[Stored data]
(** * Custom hooks: [usePagination] and [useDebounce]

  A shallow embedding of the two hooks of the repository and of the part
  of their host (React's hook cells, the timer table of the event loop)
  that their behaviour depends on.

  Numbers: the hooks are called with integer counts, page numbers and
  millisecond delays.  A JavaScript [number] holding an integer is
  modelled as [Z]; the one quotient of the source,
  [totalItems / itemsPerPage], is a rational ([Q]) and [Math.ceil] takes
  it back to [Z].  The source computes on binary64 numbers: the two
  agree while the divisor is not 0 and the integers are safe integers
  (below [2^53] in absolute value).  Outside, the source has [Infinity]
  or [NaN] (division by zero, where [Q] gives 0) or a rounded value
  ([2^53 + 1] is [2^53]; [2^54 / 3] rounds down to an integer).
  [Pagination.exact_props] and [Pagination.exact_run] delimit the props
  and the runs on which the two agree, and the statements about the
  values of [usePagination] are made there. *)

From Stdlib Require Import ZArith QArith Qround Lia.
From stdpp Require Import base option list gmap strings.

Local Open Scope Z_scope.

(** ** JavaScript primitives used by the hooks *)

Module Js.

(** [Math.max(a, b)] and [Math.min(a, b)] on integers. *)
Definition Math_max (a b : Z) : Z := Z.max a b.
Definition Math_min (a b : Z) : Z := Z.min a b.

(** [Number.MAX_SAFE_INTEGER].  Up to it, in absolute value, every
    integer is a number of the source, and a sum, difference or product
    that stays within it is exact. *)
Definition MAX_SAFE_INTEGER : Z := 2 ^ 53 - 1.

(** [Number.isSafeInteger(n)] for an integer [n]. *)
Definition isSafeInteger (n : Z) : Prop :=
  - MAX_SAFE_INTEGER <= n <= MAX_SAFE_INTEGER.

(** [a / b] on two integers: the exact quotient, for [b] other than 0
    (the source gives [Infinity] or [NaN] for [b = 0]; [Q] gives 0).
    The source rounds the quotient to a binary64 number; for safe
    integers [0 <= a] and [1 <= b] the rounding does not cross an
    integer (a quotient that is not an integer is at least [1 / b] away
    from the integer below it, more than half the spacing of the numbers
    there), so [Math.ceil] of it is the ceiling of this quotient. *)
Definition div (a b : Z) : Q := (inject_Z a / inject_Z b)%Q.

(** The largest array length: [Array.from] raises a [RangeError] for a
    longer one. *)
Definition MAX_ARRAY_LENGTH : Z := 2 ^ 32 - 1.

(** [Math.ceil(x)]. *)
Definition Math_ceil (x : Q) : Z := Qceiling x.

(** [Array.prototype.slice(start, end)]: negative indices count from
    the end of the array, both are clamped to [0, length], and the
    result is empty when the range is. *)
Definition relative_index (len i : Z) : Z :=
  if i <? 0 then Z.max (len + i) 0 else Z.min i len.

Definition slice {A : Type} (l : list A) (start end_ : Z) : list A :=
  let len := Z.of_nat (length l) in
  let k := relative_index len start in
  let final := relative_index len end_ in
  let count := Z.max (final - k) 0 in
  take (Z.to_nat count) (drop (Z.to_nat k) l).

End Js.

(** ** React's hook cells, as far as [usePagination] uses them *)

Module React.

(** The argument of a state setter: a new value, or a function of the
    previous one ([setCurrentPage(v)] and [setCurrentPage(prev => ...)]). *)
Inductive SetStateAction : Type :=
| SetValue (v : Z)
| SetUpdater (f : Z -> Z).

(** (The updaters of the hook add or subtract 1: exact on a safe
    integer.) *)
Definition apply_action (s : Z) (a : SetStateAction) : Z :=
  match a with
  | SetValue v => v
  | SetUpdater f => f s
  end.

(** The queued setter calls of one event handler are applied in order
    before the next render. *)
Definition reduce_queue (s : Z) (q : list SetStateAction) : Z :=
  foldl apply_action s q.

(** [useState(initial)]: the initial value is used on the first render
    only; later renders read the cell. *)
Definition useState (initial : Z) (cell : option Z) : Z :=
  match cell with
  | Some s => s
  | None => initial
  end.

(** A [useMemo] cell: the dependency array of the render that computed
    the value, and the value. *)
Record Memo : Type := { memo_deps : list Z; memo_value : Z }.

(** [useMemo(factory, deps)]: the stored value is reused when every
    dependency is the same as at the render that stored it. *)
Definition useMemo (factory : unit -> Z) (deps : list Z)
    (cell : option Memo) : Memo :=
  match cell with
  | Some m =>
      if bool_decide (memo_deps m = deps) then m
      else {| memo_deps := deps; memo_value := factory tt |}
  | None => {| memo_deps := deps; memo_value := factory tt |}
  end.

End React.

(** ** [usePagination] *)

Module Pagination.
Import Js React.

(** [interface UsePaginationProps]; the optional fields have defaults
    in the parameter list of the hook. *)
Record UsePaginationProps : Type := {
  totalItems : Z;
  itemsPerPage : option Z;
  initialPage : option Z
}.

(** [interface UsePaginationReturn].  A call of one of the three
    functions runs its body against the values of this render and
    yields the setter calls it made. *)
Record UsePaginationReturn : Type := {
  currentPage : Z;
  totalPages : Z;
  startIndex : Z;
  endIndex : Z;
  itemsOnCurrentPage : Z;
  setPage : Z -> list SetStateAction;
  nextPage : list SetStateAction;
  prevPage : list SetStateAction;
  canNextPage : bool;
  canPrevPage : bool
}.

(** The hook cells of one mounted [usePagination], in call order. *)
Record Hooks : Type := {
  cell_currentPage : Z;
  cell_totalPages : Memo;
  cell_startIndex : Memo;
  cell_endIndex : Memo;
  cell_itemsOnCurrentPage : Memo
}.

(** One render of the hook.  [cells] is [None] on the first render.
    (The numbers are integers here and binary64 numbers in the source;
    [exact_props] and [exact_run] below say where the two agree.) *)
Definition usePagination (props : UsePaginationProps)
    (cells : option Hooks) : Hooks * UsePaginationReturn :=
  let totalItems := totalItems props in
  let itemsPerPage := default 10 (itemsPerPage props) in
  let initialPage := default 1 (initialPage props) in
  let currentPage :=
    useState (Math_max 1 initialPage) (cell_currentPage <$> cells) in
  let m_totalPages :=
    useMemo (fun _ => Math_max 1 (Math_ceil (div totalItems itemsPerPage)))
      [totalItems; itemsPerPage] (cell_totalPages <$> cells) in
  let totalPages := memo_value m_totalPages in
  let m_startIndex :=
    useMemo (fun _ => (currentPage - 1) * itemsPerPage)
      [currentPage; itemsPerPage] (cell_startIndex <$> cells) in
  let startIndex := memo_value m_startIndex in
  let m_endIndex :=
    useMemo (fun _ => Math_min (startIndex + itemsPerPage) totalItems)
      [startIndex; itemsPerPage; totalItems] (cell_endIndex <$> cells) in
  let endIndex := memo_value m_endIndex in
  let m_itemsOnCurrentPage :=
    useMemo (fun _ => endIndex - startIndex)
      [endIndex; startIndex] (cell_itemsOnCurrentPage <$> cells) in
  let itemsOnCurrentPage := memo_value m_itemsOnCurrentPage in
  let canPrevPage := currentPage >? 1 in
  let canNextPage := currentPage <? totalPages in
  let setPage := fun page : Z =>
    let validPage := Math_max 1 (Math_min page totalPages) in
    [SetValue validPage] in
  let nextPage :=
    if canNextPage then [SetUpdater (fun prev => prev + 1)] else [] in
  let prevPage :=
    if canPrevPage then [SetUpdater (fun prev => prev - 1)] else [] in
  ({| cell_currentPage := currentPage;
      cell_totalPages := m_totalPages;
      cell_startIndex := m_startIndex;
      cell_endIndex := m_endIndex;
      cell_itemsOnCurrentPage := m_itemsOnCurrentPage |},
   {| currentPage := currentPage;
      totalPages := totalPages;
      startIndex := startIndex;
      endIndex := endIndex;
      itemsOnCurrentPage := itemsOnCurrentPage;
      setPage := setPage;
      nextPage := nextPage;
      prevPage := prevPage;
      canNextPage := canNextPage;
      canPrevPage := canPrevPage |}).

(** *** The component that owns the hook *)

(** A mounted caller: the props of its last render, the hook cells and
    what the hook returned at that render. *)
Record Component : Type := {
  props : UsePaginationProps;
  hooks : Hooks;
  view : UsePaginationReturn
}.

Definition render (p : UsePaginationProps) (cells : option Hooks)
    : Component :=
  let '(h, v) := usePagination p cells in
  {| props := p; hooks := h; view := v |}.

Definition mount (p : UsePaginationProps) : Component := render p None.

(** What an event handler can call on the returned surface. *)
Inductive Call : Type :=
| CallSetPage (page : Z)
| CallNextPage
| CallPrevPage.

Definition invoke (v : UsePaginationReturn) (c : Call)
    : list SetStateAction :=
  match c with
  | CallSetPage page => setPage v page
  | CallNextPage => nextPage v
  | CallPrevPage => prevPage v
  end.

Definition set_cell_currentPage (h : Hooks) (s : Z) : Hooks :=
  {| cell_currentPage := s;
     cell_totalPages := cell_totalPages h;
     cell_startIndex := cell_startIndex h;
     cell_endIndex := cell_endIndex h;
     cell_itemsOnCurrentPage := cell_itemsOnCurrentPage h |}.

(** An event handler runs its calls against the closures of the last
    render; the queued updates are then applied and the component
    renders again with the same props. *)
Definition handle (c : Component) (calls : list Call) : Component :=
  let queue := flat_map (invoke (view c)) calls in
  let s := reduce_queue (cell_currentPage (hooks c)) queue in
  render (props c) (Some (set_cell_currentPage (hooks c) s)).

(** The parent renders the caller again with other props. *)
Definition update_props (c : Component) (p : UsePaginationProps)
    : Component :=
  render p (Some (hooks c)).

Inductive Event : Type :=
| Handler (calls : list Call)
| NewProps (p : UsePaginationProps).

Definition step (c : Component) (e : Event) : Component :=
  match e with
  | Handler calls => handle c calls
  | NewProps p => update_props c p
  end.

(** Every state a caller can be in is [run (mount p) es] for some props
    [p] and events [es]. *)
Definition run (c : Component) (es : list Event) : Component :=
  foldl step c es.

(** *** What the hook cells and the returned surface satisfy *)

(** The page size in effect: [itemsPerPage = 10] when the prop is absent. *)
Definition ipp_of (p : UsePaginationProps) : Z := default 10 (itemsPerPage p).

(** A memo cell is sound for [f] when its value is [f] of the
    dependencies it was computed from. *)
Definition memo_ok (f : list Z -> Z) (m : Memo) : Prop :=
  memo_value m = f (memo_deps m).

(** The four factories of the hook, as functions of their dependency
    arrays. *)
Definition calc_totalPages (d : list Z) : Z :=
  match d with
  | [ti; ipp] => Math_max 1 (Math_ceil (div ti ipp))
  | _ => 0
  end.

Definition calc_startIndex (d : list Z) : Z :=
  match d with
  | [cp; ipp] => (cp - 1) * ipp
  | _ => 0
  end.

Definition calc_endIndex (d : list Z) : Z :=
  match d with
  | [s; ipp; ti] => Math_min (s + ipp) ti
  | _ => 0
  end.

Definition calc_itemsOnCurrentPage (d : list Z) : Z :=
  match d with
  | [e; s] => e - s
  | _ => 0
  end.

Definition hooks_ok (h : Hooks) : Prop :=
  memo_ok calc_totalPages (cell_totalPages h) /\
  memo_ok calc_startIndex (cell_startIndex h) /\
  memo_ok calc_endIndex (cell_endIndex h) /\
  memo_ok calc_itemsOnCurrentPage (cell_itemsOnCurrentPage h).

Definition cells_ok (cells : option Hooks) : Prop :=
  forall h, cells = Some h -> hooks_ok h.

(** The returned surface [v] is the one derived from the props [p] and
    the state [cp], with nothing stale. *)
Record derived (p : UsePaginationProps) (cp : Z) (v : UsePaginationReturn)
    : Prop := {
  d_currentPage : currentPage v = cp;
  d_totalPages :
    totalPages v = Math_max 1 (Math_ceil (div (totalItems p) (ipp_of p)));
  d_startIndex : startIndex v = (cp - 1) * ipp_of p;
  d_endIndex : endIndex v = Math_min (startIndex v + ipp_of p) (totalItems p);
  d_itemsOnCurrentPage : itemsOnCurrentPage v = endIndex v - startIndex v;
  d_canPrevPage : canPrevPage v = (cp >? 1);
  d_canNextPage : canNextPage v = (cp <? totalPages v);
  d_setPage : forall page,
    setPage v page = [SetValue (Math_max 1 (Math_min page (totalPages v)))];
  d_nextPage :
    nextPage v =
    if cp <? totalPages v then [SetUpdater (fun prev => prev + 1)] else [];
  d_prevPage :
    prevPage v = if cp >? 1 then [SetUpdater (fun prev => prev - 1)] else []
}.

(** A component as some render left it. *)
Definition rendered (c : Component) : Prop :=
  exists cells, cells_ok cells /\ c = render (props c) cells.

(** *** Where the numbers of the hook are exact *)

(** Props on which [totalPages] and the indices of every page from 1 to
    [totalPages] are computed exactly: a count of items, at least one
    item per page, and [totalItems + itemsPerPage] a safe integer (the
    largest number the hook computes for such a page is
    [startIndex + itemsPerPage], below that sum). *)
Definition exact_props (p : UsePaginationProps) : Prop :=
  0 <= totalItems p /\ 1 <= ipp_of p /\
  totalItems p + ipp_of p <= MAX_SAFE_INTEGER.

(** A page, valid or not, whose indices are computed exactly under the
    props [p]: [startIndex] and [startIndex + itemsPerPage] are safe
    integers. *)
Definition exact_page (p : UsePaginationProps) (page : Z) : Prop :=
  - MAX_SAFE_INTEGER <= (page - 1) * ipp_of p /\
  page * ipp_of p <= MAX_SAFE_INTEGER.

(** A state of the caller: exact props and a safe integer for the
    page. *)
Definition exact (c : Component) : Prop :=
  exact_props (props c) /\ isSafeInteger (currentPage (view c)).

(** Every page the queued updates of a handler go through, from [page],
    is a safe integer. *)
Fixpoint exact_queue (page : Z) (queue : list SetStateAction) : Prop :=
  match queue with
  | [] => True
  | a :: queue' =>
      isSafeInteger (apply_action page a) /\
      exact_queue (apply_action page a) queue'
  end.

Task directions
In the records above, count the lines holding the word "absolute"; give only that number.

Solved exercise
2